Instructions to follow: Search the data below for "quote"; list each line that holds it.

#### Data records ####

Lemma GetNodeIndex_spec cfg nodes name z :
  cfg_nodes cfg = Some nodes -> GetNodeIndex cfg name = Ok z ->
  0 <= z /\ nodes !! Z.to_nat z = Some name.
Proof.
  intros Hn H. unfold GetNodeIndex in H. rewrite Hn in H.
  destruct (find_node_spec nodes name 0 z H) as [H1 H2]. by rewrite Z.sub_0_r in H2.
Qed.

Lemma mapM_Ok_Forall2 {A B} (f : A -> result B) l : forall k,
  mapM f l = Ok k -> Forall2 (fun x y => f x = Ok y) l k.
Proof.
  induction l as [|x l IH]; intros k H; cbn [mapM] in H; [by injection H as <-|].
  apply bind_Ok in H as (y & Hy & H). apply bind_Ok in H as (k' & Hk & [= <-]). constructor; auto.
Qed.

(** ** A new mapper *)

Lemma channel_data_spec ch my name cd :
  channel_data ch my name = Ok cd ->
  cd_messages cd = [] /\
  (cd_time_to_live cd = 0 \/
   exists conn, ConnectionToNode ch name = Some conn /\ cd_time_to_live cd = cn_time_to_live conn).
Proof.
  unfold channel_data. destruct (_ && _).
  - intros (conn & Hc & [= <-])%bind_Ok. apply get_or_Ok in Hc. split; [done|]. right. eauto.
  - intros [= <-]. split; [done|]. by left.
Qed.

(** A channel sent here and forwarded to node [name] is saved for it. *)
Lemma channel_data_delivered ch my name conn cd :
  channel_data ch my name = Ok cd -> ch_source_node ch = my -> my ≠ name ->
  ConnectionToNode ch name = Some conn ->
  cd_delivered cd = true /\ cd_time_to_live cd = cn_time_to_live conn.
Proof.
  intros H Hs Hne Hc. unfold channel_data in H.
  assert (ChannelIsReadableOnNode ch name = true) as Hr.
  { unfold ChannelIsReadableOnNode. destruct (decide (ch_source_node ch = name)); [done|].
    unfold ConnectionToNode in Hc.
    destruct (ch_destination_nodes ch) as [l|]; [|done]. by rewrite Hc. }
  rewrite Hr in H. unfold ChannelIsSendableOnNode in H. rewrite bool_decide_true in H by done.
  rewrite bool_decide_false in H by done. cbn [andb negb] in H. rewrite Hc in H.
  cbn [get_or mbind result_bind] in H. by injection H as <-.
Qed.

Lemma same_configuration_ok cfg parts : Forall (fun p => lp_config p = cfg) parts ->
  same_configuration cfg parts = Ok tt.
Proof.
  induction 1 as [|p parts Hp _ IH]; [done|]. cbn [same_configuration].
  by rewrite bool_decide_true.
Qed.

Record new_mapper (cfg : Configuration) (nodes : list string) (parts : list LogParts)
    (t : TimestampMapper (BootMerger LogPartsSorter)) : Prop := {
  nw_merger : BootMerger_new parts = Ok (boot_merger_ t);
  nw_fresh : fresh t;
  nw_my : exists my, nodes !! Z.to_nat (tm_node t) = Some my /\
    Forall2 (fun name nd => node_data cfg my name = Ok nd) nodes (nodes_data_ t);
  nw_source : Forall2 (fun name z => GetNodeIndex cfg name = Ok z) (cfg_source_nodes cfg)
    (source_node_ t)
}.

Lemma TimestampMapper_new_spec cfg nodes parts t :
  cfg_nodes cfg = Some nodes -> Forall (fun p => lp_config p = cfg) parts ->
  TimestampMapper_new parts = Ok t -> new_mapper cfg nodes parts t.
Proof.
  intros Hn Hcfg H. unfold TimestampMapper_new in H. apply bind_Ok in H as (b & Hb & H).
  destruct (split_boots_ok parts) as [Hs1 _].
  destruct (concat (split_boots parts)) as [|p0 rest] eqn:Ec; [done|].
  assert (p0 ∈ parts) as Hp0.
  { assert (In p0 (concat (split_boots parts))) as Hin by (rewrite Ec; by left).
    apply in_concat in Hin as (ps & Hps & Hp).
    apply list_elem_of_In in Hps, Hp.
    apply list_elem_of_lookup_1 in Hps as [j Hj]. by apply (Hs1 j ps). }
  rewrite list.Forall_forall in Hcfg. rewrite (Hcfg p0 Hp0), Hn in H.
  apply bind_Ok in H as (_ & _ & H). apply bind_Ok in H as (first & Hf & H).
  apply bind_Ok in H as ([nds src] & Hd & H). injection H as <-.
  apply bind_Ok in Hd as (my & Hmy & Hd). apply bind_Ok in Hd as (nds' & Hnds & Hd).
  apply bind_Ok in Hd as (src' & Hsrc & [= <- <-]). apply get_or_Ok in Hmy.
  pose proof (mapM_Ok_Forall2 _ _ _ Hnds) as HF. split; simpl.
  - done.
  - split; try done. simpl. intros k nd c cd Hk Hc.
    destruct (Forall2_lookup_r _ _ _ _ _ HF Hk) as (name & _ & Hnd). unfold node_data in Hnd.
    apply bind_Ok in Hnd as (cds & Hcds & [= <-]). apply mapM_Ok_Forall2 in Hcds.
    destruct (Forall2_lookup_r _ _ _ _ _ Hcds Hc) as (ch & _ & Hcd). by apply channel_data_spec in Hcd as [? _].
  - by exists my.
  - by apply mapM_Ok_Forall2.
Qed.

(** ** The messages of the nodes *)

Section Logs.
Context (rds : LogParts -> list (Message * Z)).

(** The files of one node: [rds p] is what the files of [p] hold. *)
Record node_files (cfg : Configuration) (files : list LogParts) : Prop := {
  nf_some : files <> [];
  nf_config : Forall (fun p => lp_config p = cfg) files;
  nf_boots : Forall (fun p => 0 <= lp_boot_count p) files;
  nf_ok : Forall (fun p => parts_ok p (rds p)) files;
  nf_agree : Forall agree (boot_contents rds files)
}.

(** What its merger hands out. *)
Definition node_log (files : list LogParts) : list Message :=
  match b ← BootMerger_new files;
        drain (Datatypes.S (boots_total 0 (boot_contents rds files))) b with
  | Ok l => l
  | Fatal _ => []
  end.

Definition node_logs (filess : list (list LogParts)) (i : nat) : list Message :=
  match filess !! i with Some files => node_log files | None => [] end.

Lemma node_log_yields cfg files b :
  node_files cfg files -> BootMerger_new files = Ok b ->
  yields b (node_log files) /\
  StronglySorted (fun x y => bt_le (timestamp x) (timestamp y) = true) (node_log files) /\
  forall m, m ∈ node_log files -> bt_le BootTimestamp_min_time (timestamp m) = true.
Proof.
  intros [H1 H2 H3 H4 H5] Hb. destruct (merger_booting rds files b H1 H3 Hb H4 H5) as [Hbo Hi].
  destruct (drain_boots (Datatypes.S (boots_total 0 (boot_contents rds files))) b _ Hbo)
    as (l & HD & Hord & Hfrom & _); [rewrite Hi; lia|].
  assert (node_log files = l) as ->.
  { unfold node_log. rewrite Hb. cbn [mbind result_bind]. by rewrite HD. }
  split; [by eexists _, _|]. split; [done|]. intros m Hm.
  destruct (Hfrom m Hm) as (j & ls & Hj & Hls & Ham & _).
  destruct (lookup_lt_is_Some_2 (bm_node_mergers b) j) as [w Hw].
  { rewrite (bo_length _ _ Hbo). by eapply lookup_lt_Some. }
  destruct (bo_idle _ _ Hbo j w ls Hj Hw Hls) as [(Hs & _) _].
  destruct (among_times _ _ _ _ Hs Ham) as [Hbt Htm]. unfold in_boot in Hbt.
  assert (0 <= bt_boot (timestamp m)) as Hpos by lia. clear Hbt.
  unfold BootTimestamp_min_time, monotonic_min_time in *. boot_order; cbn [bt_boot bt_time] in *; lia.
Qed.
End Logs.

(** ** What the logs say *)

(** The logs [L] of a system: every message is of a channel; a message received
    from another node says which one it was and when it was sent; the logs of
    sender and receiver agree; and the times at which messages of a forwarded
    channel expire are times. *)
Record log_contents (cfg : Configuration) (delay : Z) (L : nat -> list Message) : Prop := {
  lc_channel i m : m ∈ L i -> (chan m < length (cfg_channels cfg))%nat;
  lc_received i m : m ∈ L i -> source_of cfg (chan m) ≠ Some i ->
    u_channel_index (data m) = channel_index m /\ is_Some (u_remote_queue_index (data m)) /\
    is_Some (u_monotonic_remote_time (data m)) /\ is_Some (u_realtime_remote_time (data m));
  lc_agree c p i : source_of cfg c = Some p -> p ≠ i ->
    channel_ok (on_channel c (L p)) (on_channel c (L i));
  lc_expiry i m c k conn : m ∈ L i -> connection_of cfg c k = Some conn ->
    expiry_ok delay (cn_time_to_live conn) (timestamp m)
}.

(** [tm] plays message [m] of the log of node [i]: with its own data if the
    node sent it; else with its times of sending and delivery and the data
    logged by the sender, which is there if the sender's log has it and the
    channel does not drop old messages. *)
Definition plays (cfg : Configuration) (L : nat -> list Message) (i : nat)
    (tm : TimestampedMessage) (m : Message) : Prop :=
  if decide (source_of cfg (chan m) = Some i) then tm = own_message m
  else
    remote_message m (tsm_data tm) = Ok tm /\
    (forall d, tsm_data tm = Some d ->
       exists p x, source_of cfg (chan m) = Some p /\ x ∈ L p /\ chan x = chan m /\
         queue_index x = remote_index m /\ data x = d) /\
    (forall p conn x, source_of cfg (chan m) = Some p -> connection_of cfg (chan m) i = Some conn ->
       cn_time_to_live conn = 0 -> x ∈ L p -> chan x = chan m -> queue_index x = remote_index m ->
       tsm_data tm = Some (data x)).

####
#### Data records ####

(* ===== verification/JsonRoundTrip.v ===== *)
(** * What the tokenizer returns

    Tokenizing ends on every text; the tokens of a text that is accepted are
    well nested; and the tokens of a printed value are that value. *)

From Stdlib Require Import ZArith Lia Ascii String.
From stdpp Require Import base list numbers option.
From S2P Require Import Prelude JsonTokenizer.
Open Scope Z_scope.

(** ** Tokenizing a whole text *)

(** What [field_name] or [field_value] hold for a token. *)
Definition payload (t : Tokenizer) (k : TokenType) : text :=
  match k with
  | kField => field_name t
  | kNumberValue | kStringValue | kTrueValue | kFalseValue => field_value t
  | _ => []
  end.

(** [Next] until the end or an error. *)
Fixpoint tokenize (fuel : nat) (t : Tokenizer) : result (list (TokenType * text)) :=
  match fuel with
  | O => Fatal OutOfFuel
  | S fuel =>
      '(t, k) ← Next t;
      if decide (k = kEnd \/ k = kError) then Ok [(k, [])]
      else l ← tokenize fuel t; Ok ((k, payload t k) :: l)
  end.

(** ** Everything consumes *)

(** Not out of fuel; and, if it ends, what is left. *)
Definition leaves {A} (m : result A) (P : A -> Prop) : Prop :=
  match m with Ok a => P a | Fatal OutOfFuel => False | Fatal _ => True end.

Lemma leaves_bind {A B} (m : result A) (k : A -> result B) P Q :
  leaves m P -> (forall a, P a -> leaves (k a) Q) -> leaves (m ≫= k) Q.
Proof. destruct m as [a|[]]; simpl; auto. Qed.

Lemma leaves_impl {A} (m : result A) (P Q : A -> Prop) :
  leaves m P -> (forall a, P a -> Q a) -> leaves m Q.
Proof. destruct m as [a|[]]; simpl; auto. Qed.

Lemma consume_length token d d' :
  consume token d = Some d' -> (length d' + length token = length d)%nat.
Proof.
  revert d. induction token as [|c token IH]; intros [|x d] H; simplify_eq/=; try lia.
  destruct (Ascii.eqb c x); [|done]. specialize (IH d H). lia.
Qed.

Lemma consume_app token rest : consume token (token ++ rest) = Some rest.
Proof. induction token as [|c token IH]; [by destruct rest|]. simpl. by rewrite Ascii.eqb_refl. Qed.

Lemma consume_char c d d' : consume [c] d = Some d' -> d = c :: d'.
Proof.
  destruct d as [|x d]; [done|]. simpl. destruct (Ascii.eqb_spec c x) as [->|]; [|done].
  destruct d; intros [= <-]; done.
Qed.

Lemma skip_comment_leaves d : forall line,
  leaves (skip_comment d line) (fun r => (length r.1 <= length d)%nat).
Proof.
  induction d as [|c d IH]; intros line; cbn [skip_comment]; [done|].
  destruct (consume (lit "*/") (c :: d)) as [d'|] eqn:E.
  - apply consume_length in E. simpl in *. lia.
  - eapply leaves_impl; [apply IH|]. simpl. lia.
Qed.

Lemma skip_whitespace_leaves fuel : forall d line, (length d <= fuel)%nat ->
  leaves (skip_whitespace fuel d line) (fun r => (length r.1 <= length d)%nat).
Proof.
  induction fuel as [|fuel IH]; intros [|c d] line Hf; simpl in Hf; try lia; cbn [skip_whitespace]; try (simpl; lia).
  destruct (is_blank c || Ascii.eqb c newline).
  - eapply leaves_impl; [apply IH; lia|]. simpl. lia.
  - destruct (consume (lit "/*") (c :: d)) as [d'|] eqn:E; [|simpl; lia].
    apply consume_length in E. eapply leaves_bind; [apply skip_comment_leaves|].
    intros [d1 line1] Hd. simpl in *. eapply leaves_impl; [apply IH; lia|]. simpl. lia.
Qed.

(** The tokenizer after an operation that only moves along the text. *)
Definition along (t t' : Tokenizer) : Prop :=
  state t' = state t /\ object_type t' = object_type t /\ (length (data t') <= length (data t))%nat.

####
#### Data records ####

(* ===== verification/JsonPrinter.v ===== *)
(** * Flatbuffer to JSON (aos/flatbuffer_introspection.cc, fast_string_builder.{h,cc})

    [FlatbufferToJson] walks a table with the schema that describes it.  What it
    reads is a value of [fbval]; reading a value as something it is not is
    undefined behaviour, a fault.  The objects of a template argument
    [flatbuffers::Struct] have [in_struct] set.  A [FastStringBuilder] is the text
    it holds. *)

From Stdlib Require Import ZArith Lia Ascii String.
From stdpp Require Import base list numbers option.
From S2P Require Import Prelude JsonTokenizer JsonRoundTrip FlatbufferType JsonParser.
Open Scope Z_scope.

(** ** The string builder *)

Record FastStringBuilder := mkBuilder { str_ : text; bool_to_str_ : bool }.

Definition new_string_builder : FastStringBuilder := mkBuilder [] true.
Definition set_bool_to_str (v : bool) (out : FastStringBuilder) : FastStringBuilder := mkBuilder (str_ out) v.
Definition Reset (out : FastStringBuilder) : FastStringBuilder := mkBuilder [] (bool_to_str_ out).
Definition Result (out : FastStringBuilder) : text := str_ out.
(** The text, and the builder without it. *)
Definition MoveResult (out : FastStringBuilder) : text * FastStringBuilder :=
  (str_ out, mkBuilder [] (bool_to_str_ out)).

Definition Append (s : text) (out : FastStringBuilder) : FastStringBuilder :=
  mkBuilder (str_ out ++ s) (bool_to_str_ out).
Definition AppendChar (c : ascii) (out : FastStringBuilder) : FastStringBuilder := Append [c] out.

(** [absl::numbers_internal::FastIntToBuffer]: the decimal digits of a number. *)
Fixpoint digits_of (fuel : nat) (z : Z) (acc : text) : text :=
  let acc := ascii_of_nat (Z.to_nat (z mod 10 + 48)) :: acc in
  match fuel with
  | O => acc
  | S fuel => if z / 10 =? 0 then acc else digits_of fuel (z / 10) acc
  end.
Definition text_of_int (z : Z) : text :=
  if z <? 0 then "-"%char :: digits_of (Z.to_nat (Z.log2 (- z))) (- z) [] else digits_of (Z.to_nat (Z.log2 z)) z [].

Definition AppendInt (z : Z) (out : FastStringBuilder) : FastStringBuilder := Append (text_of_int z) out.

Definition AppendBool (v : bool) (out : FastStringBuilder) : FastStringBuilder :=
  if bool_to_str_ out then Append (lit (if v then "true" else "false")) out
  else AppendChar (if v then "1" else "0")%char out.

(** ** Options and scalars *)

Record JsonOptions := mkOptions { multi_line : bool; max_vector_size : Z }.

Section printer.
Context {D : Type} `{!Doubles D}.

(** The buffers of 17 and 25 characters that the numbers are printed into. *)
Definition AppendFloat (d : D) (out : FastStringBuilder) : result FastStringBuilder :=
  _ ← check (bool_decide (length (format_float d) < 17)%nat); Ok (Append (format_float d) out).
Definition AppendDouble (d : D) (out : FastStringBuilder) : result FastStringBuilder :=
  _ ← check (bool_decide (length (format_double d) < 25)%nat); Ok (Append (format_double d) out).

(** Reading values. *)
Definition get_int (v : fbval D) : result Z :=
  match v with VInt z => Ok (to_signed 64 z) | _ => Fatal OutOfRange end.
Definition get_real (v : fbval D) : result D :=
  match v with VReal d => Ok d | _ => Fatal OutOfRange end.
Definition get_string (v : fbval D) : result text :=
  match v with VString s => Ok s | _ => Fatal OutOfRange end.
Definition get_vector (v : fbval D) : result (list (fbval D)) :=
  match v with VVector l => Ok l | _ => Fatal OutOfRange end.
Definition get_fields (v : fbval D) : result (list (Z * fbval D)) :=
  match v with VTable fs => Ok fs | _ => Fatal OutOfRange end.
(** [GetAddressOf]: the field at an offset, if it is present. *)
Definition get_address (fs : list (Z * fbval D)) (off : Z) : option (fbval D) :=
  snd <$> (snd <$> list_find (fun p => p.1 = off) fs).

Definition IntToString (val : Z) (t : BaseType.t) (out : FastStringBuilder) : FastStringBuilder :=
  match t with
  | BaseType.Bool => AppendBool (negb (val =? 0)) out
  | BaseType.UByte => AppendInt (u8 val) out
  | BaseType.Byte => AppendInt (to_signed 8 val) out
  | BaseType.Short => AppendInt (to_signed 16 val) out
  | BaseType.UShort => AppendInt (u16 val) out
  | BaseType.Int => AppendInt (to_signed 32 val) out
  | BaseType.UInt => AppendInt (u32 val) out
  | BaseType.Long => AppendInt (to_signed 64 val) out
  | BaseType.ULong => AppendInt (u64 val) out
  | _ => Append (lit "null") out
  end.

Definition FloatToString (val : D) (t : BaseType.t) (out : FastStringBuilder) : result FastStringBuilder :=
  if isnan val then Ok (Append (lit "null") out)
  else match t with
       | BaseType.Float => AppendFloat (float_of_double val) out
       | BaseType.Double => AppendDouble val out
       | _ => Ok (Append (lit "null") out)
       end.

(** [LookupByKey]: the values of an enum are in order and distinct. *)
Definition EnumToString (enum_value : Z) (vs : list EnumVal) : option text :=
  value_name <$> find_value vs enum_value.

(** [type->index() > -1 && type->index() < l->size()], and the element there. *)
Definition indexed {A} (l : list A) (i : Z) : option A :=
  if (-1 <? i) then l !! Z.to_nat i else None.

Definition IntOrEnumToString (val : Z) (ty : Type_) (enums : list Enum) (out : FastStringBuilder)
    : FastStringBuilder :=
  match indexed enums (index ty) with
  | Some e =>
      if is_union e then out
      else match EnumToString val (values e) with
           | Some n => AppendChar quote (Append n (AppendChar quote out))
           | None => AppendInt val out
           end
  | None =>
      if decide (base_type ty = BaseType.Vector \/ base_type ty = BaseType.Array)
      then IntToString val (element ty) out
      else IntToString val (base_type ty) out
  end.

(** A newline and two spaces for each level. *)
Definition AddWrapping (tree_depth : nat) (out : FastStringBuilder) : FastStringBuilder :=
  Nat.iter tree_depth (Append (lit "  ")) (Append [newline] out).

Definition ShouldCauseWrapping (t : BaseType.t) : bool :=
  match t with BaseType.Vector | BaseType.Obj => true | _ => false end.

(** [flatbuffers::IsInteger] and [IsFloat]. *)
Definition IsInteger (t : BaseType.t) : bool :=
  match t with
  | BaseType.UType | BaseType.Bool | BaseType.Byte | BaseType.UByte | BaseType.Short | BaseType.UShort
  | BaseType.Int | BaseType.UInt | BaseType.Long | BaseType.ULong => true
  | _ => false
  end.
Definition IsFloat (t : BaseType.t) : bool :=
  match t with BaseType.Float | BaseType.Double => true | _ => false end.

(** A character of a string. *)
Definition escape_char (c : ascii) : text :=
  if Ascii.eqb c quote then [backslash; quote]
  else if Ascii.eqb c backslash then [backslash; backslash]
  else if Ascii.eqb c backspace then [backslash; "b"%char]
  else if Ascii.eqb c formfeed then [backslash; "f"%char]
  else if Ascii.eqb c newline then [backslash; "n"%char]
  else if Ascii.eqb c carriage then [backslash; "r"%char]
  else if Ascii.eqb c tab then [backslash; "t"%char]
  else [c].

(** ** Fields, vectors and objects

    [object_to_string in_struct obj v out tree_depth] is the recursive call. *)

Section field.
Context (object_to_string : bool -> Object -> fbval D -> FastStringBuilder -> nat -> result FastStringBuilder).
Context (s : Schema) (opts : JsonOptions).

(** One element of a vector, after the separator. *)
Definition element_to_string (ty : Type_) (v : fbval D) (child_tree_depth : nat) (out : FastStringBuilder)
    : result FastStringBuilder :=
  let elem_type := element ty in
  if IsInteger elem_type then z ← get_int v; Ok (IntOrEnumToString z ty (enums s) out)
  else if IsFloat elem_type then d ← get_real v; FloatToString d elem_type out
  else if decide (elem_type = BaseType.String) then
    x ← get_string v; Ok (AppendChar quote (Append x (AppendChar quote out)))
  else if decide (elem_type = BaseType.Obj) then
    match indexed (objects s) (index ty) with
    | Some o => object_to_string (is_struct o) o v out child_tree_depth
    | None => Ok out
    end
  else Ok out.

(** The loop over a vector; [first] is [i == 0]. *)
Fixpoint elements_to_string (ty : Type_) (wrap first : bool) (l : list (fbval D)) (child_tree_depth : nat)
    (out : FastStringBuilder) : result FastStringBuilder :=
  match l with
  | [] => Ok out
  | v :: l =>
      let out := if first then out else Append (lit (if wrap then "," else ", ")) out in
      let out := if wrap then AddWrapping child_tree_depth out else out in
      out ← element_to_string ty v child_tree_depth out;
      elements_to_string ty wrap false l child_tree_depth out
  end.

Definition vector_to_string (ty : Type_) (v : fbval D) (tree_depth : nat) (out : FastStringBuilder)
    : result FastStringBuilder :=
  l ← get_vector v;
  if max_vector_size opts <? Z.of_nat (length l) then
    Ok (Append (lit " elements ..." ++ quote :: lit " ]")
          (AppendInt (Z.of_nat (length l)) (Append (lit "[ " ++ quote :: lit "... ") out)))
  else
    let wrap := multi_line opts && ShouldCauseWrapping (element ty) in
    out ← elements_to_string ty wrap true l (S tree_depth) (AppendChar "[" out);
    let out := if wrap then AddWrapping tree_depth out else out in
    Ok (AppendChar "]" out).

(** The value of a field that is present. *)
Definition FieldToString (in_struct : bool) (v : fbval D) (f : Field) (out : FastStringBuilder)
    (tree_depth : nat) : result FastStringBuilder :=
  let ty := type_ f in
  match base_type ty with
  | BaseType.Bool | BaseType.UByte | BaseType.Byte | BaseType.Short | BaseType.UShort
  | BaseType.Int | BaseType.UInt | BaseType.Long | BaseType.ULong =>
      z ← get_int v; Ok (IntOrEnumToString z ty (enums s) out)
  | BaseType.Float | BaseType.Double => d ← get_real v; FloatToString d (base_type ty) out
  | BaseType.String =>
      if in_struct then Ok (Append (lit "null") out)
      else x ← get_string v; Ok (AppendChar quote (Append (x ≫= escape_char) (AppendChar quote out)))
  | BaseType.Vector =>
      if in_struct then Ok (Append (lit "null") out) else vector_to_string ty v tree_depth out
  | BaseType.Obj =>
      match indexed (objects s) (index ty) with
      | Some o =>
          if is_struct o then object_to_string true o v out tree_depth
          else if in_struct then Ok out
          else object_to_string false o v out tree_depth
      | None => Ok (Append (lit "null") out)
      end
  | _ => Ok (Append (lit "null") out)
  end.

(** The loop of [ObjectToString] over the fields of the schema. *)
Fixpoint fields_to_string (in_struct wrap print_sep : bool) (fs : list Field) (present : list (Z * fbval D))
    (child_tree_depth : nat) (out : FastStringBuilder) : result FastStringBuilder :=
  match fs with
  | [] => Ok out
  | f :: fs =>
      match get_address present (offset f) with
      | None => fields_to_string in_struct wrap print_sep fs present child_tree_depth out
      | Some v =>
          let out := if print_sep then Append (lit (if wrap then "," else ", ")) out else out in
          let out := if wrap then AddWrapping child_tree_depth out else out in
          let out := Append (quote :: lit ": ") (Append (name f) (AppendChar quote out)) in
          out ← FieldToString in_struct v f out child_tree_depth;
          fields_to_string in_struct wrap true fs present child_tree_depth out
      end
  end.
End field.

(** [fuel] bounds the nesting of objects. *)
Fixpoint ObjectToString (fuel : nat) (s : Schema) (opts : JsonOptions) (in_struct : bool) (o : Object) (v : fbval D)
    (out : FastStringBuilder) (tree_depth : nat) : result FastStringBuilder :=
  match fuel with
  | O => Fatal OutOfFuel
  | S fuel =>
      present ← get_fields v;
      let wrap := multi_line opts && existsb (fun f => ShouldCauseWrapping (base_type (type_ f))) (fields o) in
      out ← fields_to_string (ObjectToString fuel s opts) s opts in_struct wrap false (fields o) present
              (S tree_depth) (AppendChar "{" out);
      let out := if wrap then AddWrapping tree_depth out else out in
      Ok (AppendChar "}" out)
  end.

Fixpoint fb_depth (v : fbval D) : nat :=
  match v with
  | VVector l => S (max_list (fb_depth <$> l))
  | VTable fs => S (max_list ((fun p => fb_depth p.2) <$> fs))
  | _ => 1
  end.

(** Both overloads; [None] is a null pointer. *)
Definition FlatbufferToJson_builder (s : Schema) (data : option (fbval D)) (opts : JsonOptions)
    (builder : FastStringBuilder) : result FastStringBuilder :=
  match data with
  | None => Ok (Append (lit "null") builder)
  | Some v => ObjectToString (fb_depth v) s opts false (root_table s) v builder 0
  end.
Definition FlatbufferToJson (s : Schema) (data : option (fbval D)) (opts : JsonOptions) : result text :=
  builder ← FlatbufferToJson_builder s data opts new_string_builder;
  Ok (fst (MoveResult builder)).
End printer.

####

Written solution:
           | Some n => AppendChar quote (Append n (AppendChar quote out))
  if Ascii.eqb c quote then [backslash; quote]
    x ← get_string v; Ok (AppendChar quote (Append x (AppendChar quote out)))
    Ok (Append (lit " elements ..." ++ quote :: lit " ]")
          (AppendInt (Z.of_nat (length l)) (Append (lit "[ " ++ quote :: lit "... ") out)))
      else x ← get_string v; Ok (AppendChar quote (Append (x ≫= escape_char) (AppendChar quote out)))
          let out := Append (quote :: lit ": ") (Append (name f) (AppendChar quote out)) in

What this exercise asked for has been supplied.